Find K Pairs with Smallest Sums


#1

You are given two integer arrays nums1 and nums2 sorted in ascending order and an integer k.

Define a pair (u,v) which consists of one element from the first array and one element from the second array.

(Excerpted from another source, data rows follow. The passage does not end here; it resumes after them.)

(* ===== verification/DevaCount.v ===== *)
(** * The two counters of a metadata container ([src/deva/deva.h], [src/deva/container.h])

    [Container] carries a counter for intrusive pointers, and so does [Deva], which derives from it:
    which one a pointer moves depends on its type alone, [ContainerPtr] or [DevaPtr]. The program holds
    its containers through [ContainerPtr] only, and that is sound; the overloads for [DevaPtr] are
    there for the taking, and an object that is held through both is deleted too early. *)
From S2P Require Import Prelude RefCount.
Import RefCount.
Set Default Goal Selector "!".
Local Open Scope Z_scope.

Module DevaCount.

(** The overloads of [deva.h]; those of [container.h] are in [RefCount]. *)
Definition deva_add_ref : Prog Z unit := _ ← fetch_add 1; mret tt.
Definition deva_release : Prog Z bool := old ← fetch_sub 1; mret (old =? 1).

(** The types of pointers, and an object with its two counters. *)
Inductive Ptr := PContainer | PDeva.
Record Object := mkObject { container_count : Z; deva_count : Z }.
(** The object, while it exists, and how many pointers of each type there are to it. *)
Record State := mkState { object : option Object; pointers : Ptr → nat }.

Definition counter (k : Ptr) (o : Object) : Z :=
  match k with PContainer => container_count o | PDeva => deva_count o end.
Definition set_counter (k : Ptr) (n : Z) (o : Object) : Object :=
  match k with PContainer => mkObject n (deva_count o) | PDeva => mkObject (container_count o) n end.
Definition add_ref (k : Ptr) : Prog Z unit := match k with PContainer => container_add_ref | PDeva => deva_add_ref end.
Definition release_ref (k : Ptr) : Prog Z bool := match k with PContainer => container_release | PDeva => deva_release end.

#[export] Instance Ptr_eq_dec : EqDecision Ptr.
Proof. solve_decision. Defined.
Definition set_pointers (k : Ptr) (n : nat) (s : State) : State :=
  mkState (object s) (λ k', if decide (k' = k) then n else pointers s k').

(** An overload on the object; after the object was deleted it would touch freed memory. *)
Definition on_counter {A} (k : Ptr) (p : Prog Z A) : Prog State A := λ s,
  match object s with
  | None => None
  | Some o => match p (counter k o) with
              | Some (a, n) => Some (a, mkState (Some (set_counter k n o)) (pointers s))
              | None => None
              end
  end.

(** A pointer is made; a pointer goes, and with it the object when the overload says so. *)
Definition acquire (k : Ptr) : Prog State unit :=
  on_counter k (add_ref k);;
  modify (λ s, set_pointers k (S (pointers s k)) s).
Definition drop_ptr (k : Ptr) : Prog State unit :=
  last ← on_counter k (release_ref k);
  modify (λ s, set_pointers k (pred (pointers s k)) s);;
  if (last : bool) then modify (λ s, mkState None (pointers s)) else mret tt.

(** [new Deva()]. *)
Definition fresh : State := mkState (Some (mkObject 0 0)) (λ _, 0%nat).

(** Steps of a program that uses the pointer types [used]: it makes pointers from what it holds (or
    from the new object), and lets go of pointers that it has. *)
Inductive step (used : Ptr → Prop) : State → State → Prop :=
| step_acquire k s s' :
    used k → s = fresh ∨ (∃ k', used k' ∧ 0 < pointers s k')%nat → Z.of_nat (pointers s k) < int_max →
    acquire k s = Some (tt, s') → step used s s'
| step_drop k s s' :
    used k → (0 < pointers s k)%nat → drop_ptr k s = Some (tt, s') → step used s s'.

(** ** Lemmas *)
Lemma counter_set k n o k' : counter k' (set_counter k n o) = if decide (k' = k) then n else counter k' o.
Proof. by destruct k, k'. Qed.

Lemma add_ref_eq k c : 0 <= c < int_max → add_ref k c = Some (tt, c + 1).
Proof. intros Hc. destruct k; cbn; unfold container_add_ref, deva_add_ref; by rewrite (bind_step _ _ _ _ _ (fetch_add_eq c Hc)). Qed.
Lemma release_ref_eq k c : 0 < c <= int_max → release_ref k c = Some (c =? 1, c - 1).
Proof. intros Hc. destruct k; cbn; unfold container_release, deva_release; by rewrite (bind_step _ _ _ _ _ (fetch_sub_eq c Hc)). Qed.

(** While the object exists, each counter is the number of pointers of its type. *)
Definition counts (s : State) : Prop :=
  ∀ o, object s = Some o → ∀ k, counter k o = Z.of_nat (pointers s k) ∧ Z.of_nat (pointers s k) <= int_max.

Lemma counts_fresh : counts fresh.
Proof. intros o [= <-] k. by destruct k. Qed.

(** The state after a pointer was made, and after one was let go. *)
Definition acquired (k : Ptr) (o : Object) (s : State) : State :=
  set_pointers k (S (pointers s k)) (mkState (Some (set_counter k (Z.of_nat (S (pointers s k))) o)) (pointers s)).
Definition dropped (k : Ptr) (o : Object) (s : State) : State :=
  let left := pred (pointers s k) in
  set_pointers k left (mkState (if decide (left = 0%nat) then None else Some (set_counter k (Z.of_nat left) o)) (pointers s)).

Lemma acquire_eq k o s :
  counts s → object s = Some o → Z.of_nat (pointers s k) < int_max → acquire k s = Some (tt, acquired k o s).
Proof.
  intros Hc Ho Hlt. destruct (Hc o Ho k) as [E _]. unfold acquire, on_counter, mbind, prog_bind. rewrite Ho, E.
  rewrite add_ref_eq by lia. unfold acquired. replace (Z.of_nat (pointers s k) + 1) with (Z.of_nat (S (pointers s k))) by lia.
  done.
Qed.
Lemma drop_eq k o s :
  counts s → object s = Some o → (0 < pointers s k)%nat → drop_ptr k s = Some (tt, dropped k o s).
Proof.
  intros Hc Ho Hlt. destruct (Hc o Ho k) as [E Hle]. unfold drop_ptr, on_counter, mbind, prog_bind. rewrite Ho, E.
  rewrite release_ref_eq by lia. unfold dropped. destruct (decide (pred (pointers s k) = 0%nat)) as [Hz|Hz].
  - rewrite (proj2 (Z.eqb_eq _ _)) by lia. done.
  - rewrite (proj2 (Z.eqb_neq _ _)) by lia.
    replace (Z.of_nat (pointers s k) - 1) with (Z.of_nat (pred (pointers s k))) by lia. done.
Qed.

Lemma pointers_acquired k o s k' :
  pointers (acquired k o s) k' = if decide (k' = k) then S (pointers s k) else pointers s k'.
Proof. done. Qed.
Lemma pointers_dropped k o s k' :
  pointers (dropped k o s) k' = if decide (k' = k) then pred (pointers s k) else pointers s k'.
Proof. done. Qed.
Lemma object_dropped k o s :
  object (dropped k o s) =
  if decide (pred (pointers s k) = 0%nat) then None else Some (set_counter k (Z.of_nat (pred (pointers s k))) o).
Proof. done. Qed.

Lemma counts_acquired k o s :
  counts s → object s = Some o → Z.of_nat (pointers s k) < int_max → counts (acquired k o s).
Proof.
  intros Hc Ho Hlt o' [= <-] k'. rewrite counter_set, pointers_acquired.
  case_decide; [lia|]. by apply Hc.
Qed.
Lemma counts_dropped k o s :
  counts s → object s = Some o → counts (dropped k o s).
Proof.
  intros Hc Ho o'. rewrite object_dropped. case_decide; [done|]. intros [= <-] k'.
  rewrite counter_set, pointers_dropped. case_decide; [|by apply Hc].
  subst. destruct (Hc o Ho k). lia.
Qed.

(** Freed objects are not touched. *)
Lemma dead s k : object s = None → acquire k s = None ∧ drop_ptr k s = None.
Proof. intros E. unfold acquire, drop_ptr, on_counter, mbind, prog_bind. by rewrite E. Qed.

Lemma step_counts used s s' : step used s s' → counts s → counts s'.
Proof.
  intros [k s1 s2 _ _ Hlt E|k s1 s2 _ Hp E] Hc; destruct (object s1) as [o|] eqn:Ho;
    try (by rewrite ?(proj1 (dead s1 k Ho)), ?(proj2 (dead s1 k Ho)) in E).
  - rewrite (acquire_eq k o s1 Hc Ho Hlt) in E. injection E as <-. by apply counts_acquired.
  - rewrite (drop_eq k o s1 Hc Ho Hp) in E. injection E as <-. by apply counts_dropped.
Qed.

(** Where one type is used: nothing has happened, or the object is gone with its pointers, or there
    are pointers, of that type. *)
Definition one_inv (k : Ptr) (s : State) : Prop :=
  counts s ∧ (∀ k', k' ≠ k → pointers s k' = 0%nat) ∧
  (s = fresh ∨ (object s = None ∧ pointers s k = 0%nat) ∨ (is_Some (object s) ∧ (0 < pointers s k)%nat)).

Lemma step_one k s s' : step (k =.) s s' → one_inv k s → one_inv k s'.
Proof.
  intros Hs (Hc & Hother & _). pose proof (step_counts _ _ _ Hs Hc) as Hc'.
  destruct Hs as [k1 s1 s2 <- _ Hlt E|k1 s1 s2 <- Hp E]; destruct (object s1) as [o|] eqn:Ho;
    try (by rewrite ?(proj1 (dead s1 k Ho)), ?(proj2 (dead s1 k Ho)) in E).
  - rewrite (acquire_eq k o s1 Hc Ho Hlt) in E. injection E as <-. split_and!; [done| |right; right].
    + intros k' Hk. rewrite pointers_acquired, decide_False by done. by apply Hother.
    + split; [by eexists|]. rewrite pointers_acquired, decide_True by done. lia.
  - rewrite (drop_eq k o s1 Hc Ho Hp) in E. injection E as <-. split_and!; [done| |right].
    + intros k' Hk. rewrite pointers_dropped, decide_False by done. by apply Hother.
    + rewrite pointers_dropped, decide_True, object_dropped by done. case_decide; [by left|right]. split; [by eexists|lia].
Qed.

(** ** Theorems *)

(** A program that uses one of the two types of pointers can copy and drop every pointer it has, and
    the object goes exactly with the last of them. *)
Theorem one_type_sound k s :
  rtc (step (k =.)) fresh s →
  ((∀ k', pointers s k' = 0%nat) ↔ s = fresh ∨ object s = None) ∧
  ((0 < pointers s k)%nat → is_Some (drop_ptr k s) ∧ (Z.of_nat (pointers s k) < int_max → is_Some (acquire k s))).
Proof.
  intros Hs. assert (one_inv k s) as (Hc & Hother & Hcase).
  { eapply rtc_preserves; [intros x y; apply step_one|exact Hs|]. split_and!; [apply counts_fresh|done|by left]. }
  split.
  - split.
    + intros Hz. destruct Hcase as [->|[[E _]|[_ Hp]]]; [by left|by right|]. rewrite Hz in Hp. lia.
    + intros Hd k'. destruct (decide (k' = k)) as [->|Hk]; [|by apply Hother].
      destruct Hcase as [->|[[_ E]|[[o Ho] Hp]]]; [done|done|]. destruct Hd as [->|Hd]; [done|congruence].
  - intros Hp. destruct Hcase as [->|[[_ E]|[[o Ho] _]]]; [by cbn in Hp; lia|lia|]. split.
    + rewrite (drop_eq k o s) by done. by eexists.
    + intros Hlt. rewrite (acquire_eq k o s) by done. by eexists.
Qed.

Lemma drop_all k n s :
  counts s → is_Some (object s) → pointers s k = S n →
  ∃ s', nsteps (step (λ _, True)) (S n) s s' ∧ object s' = None ∧ ∀ k', k' ≠ k → pointers s' k' = pointers s k'.
Proof.
  revert s; induction n as [|n IH]; intros s Hc [o Ho] Hp.
  - exists (dropped k o s). split_and!.
    + eapply nsteps_l; [|apply nsteps_O]. apply (step_drop _ k); [done|lia|]. apply drop_eq; [done..|lia].
    + by rewrite object_dropped, decide_True by lia.
    + intros k' Hk. by rewrite pointers_dropped, decide_False.
  - assert (drop_ptr k s = Some (tt, dropped k o s)) as E by (apply drop_eq; [done..|lia]).
    destruct (IH (dropped k o s)) as (s' & Hs & Hn & Hk').
    + by apply counts_dropped.
    + rewrite object_dropped, decide_False by lia. by eexists.
    + rewrite pointers_dropped, decide_True by done. lia.
    + exists s'. split_and!; [|done|].
      * eapply nsteps_l; [|exact Hs]. apply (step_drop _ k); [done|lia|exact E].
      * intros k' Hk. rewrite (Hk' k' Hk). by rewrite pointers_dropped, decide_False.
Qed.

(** An object that is held through both types goes with the last pointer of either, whatever
    pointers of the other type are left: each of them points to freed memory, and the next operation on
    one touches it. *)
Theorem two_types_dangle s k k' :
  rtc (step (λ _, True)) fresh s → is_Some (object s) →
  k ≠ k' → (0 < pointers s k)%nat → (0 < pointers s k')%nat →
  ∃ s', nsteps (step (λ _, True)) (pointers s k) s s' ∧ object s' = None ∧
    pointers s' k' = pointers s k' ∧ acquire k' s' = None ∧ drop_ptr k' s' = None.
Proof.
  intros Hs Ho Hk Hp Hp'. assert (counts s) as Hc.
  { eapply rtc_preserves; [intros x y; apply step_counts|exact Hs|apply counts_fresh]. }
  destruct (pointers s k) as [|n] eqn:E; [lia|].
  destruct (drop_all k n s Hc Ho E) as (s' & Hs' & Hn & Hsame).
  exists s'. split_and!; [done|done|by apply Hsame|by apply dead..].
Qed.
End DevaCount.

Module Witness.
Import DevaCount.

(** A container pointer to a new object, and a second pointer made from the object it points to. *)
Definition after (k : Ptr) (s : State) : State := match acquire k s with Some (_, s) => s | None => s end.
Definition held : State := after PDeva (after PContainer fresh).

Lemma one_type_sound_witness :
  is_Some (drop_ptr PContainer (after PContainer fresh)) ∧ object (after PContainer fresh) ≠ None.
Proof.
  split; [|by vm_compute]. apply (proj2 (one_type_sound PContainer (after PContainer fresh)
    ltac:(apply rtc_once, (step_acquire _ PContainer); [done|by left|by vm_compute|by vm_compute]))).
  by vm_compute; lia.
Defined.

Lemma two_types_dangle_witness :
  ∃ s', nsteps (step (λ _, True)) 1 held s' ∧ object s' = None ∧ pointers s' PContainer = 1%nat ∧
    acquire PContainer s' = None ∧ drop_ptr PContainer s' = None.
Proof.
  apply (two_types_dangle held PDeva PContainer).
  - apply (rtc_l _ _ (after PContainer fresh)).
    + apply (step_acquire _ PContainer); [done|by left|by vm_compute|by vm_compute].
    + apply rtc_once, (step_acquire _ PDeva); [done| |by vm_compute|by vm_compute].
      right. exists PContainer. split; [done|]. vm_compute. lia.
  - by eexists.
  - done.
  - vm_compute. lia.
  - vm_compute. lia.
Defined.
End Witness.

Find the k pairs (u1,v1),(u2,v2) ...(uk,vk) with the smallest sums.

Example 1:

Input: nums1 = [1,7,11], nums2 = [2,4,6], k = 3
Output: [[1,2],[1,4],[1,6]] 
Explanation: The first 3 pairs are returned from the sequence: 
             [1,2],[1,4],[1,6],[7,2],[7,4],[11,2],[7,6],[11,4],[11,6]

Example 2:

Input: nums1 = [1,1,2], nums2 = [1,2,3], k = 2
Output: [1,1],[1,1]
Explanation: The first 2 pairs are returned from the sequence: 
             [1,1],[1,1],[1,2],[2,1],[1,2],[2,2],[1,3],[1,3],[2,3]

Example 3:

Input: nums1 = [1,2], nums2 = [3], k = 3
Output: [1,3],[2,3]
Explanation: All possible pairs are returned from the sequence: [1,3],[2,3]

#2

We here use a priority queue to maintain a min heap of sums.

class Solution {
    public List<int[]> kSmallestPairs(int[] nums1, int[] nums2, int k) {
       PriorityQueue<int[]> pq = new PriorityQueue<>(new Comparator<int[]>(){
            public int compare(int[] a , int [] b){
                if(a[0] + a[1] == b[0] + b[1]){
                    return a[0] - b[0];
                }
                return a[0] + a[1] - (b[0] + b[1]);
            }
        });
        List<int[]> result = new ArrayList<>();
        if(nums1.length==0 || nums2.length==0 || k==0) return result;
        for(int i=0;i<nums1.length && i<k; i++) pq.offer(new int[]{nums1[i], nums2[0], 0});
         int[] cur = new int[3];
        while(k-- > 0 && !pq.isEmpty()){
            cur = pq.poll();
            result.add(new int[]{cur[0], cur[1]});
            if(cur[2]==nums2.length-1) continue;
            pq.offer(new int[]{cur[0], nums2[cur[2]+1], cur[2]+1});
        }
        return result;
    }
}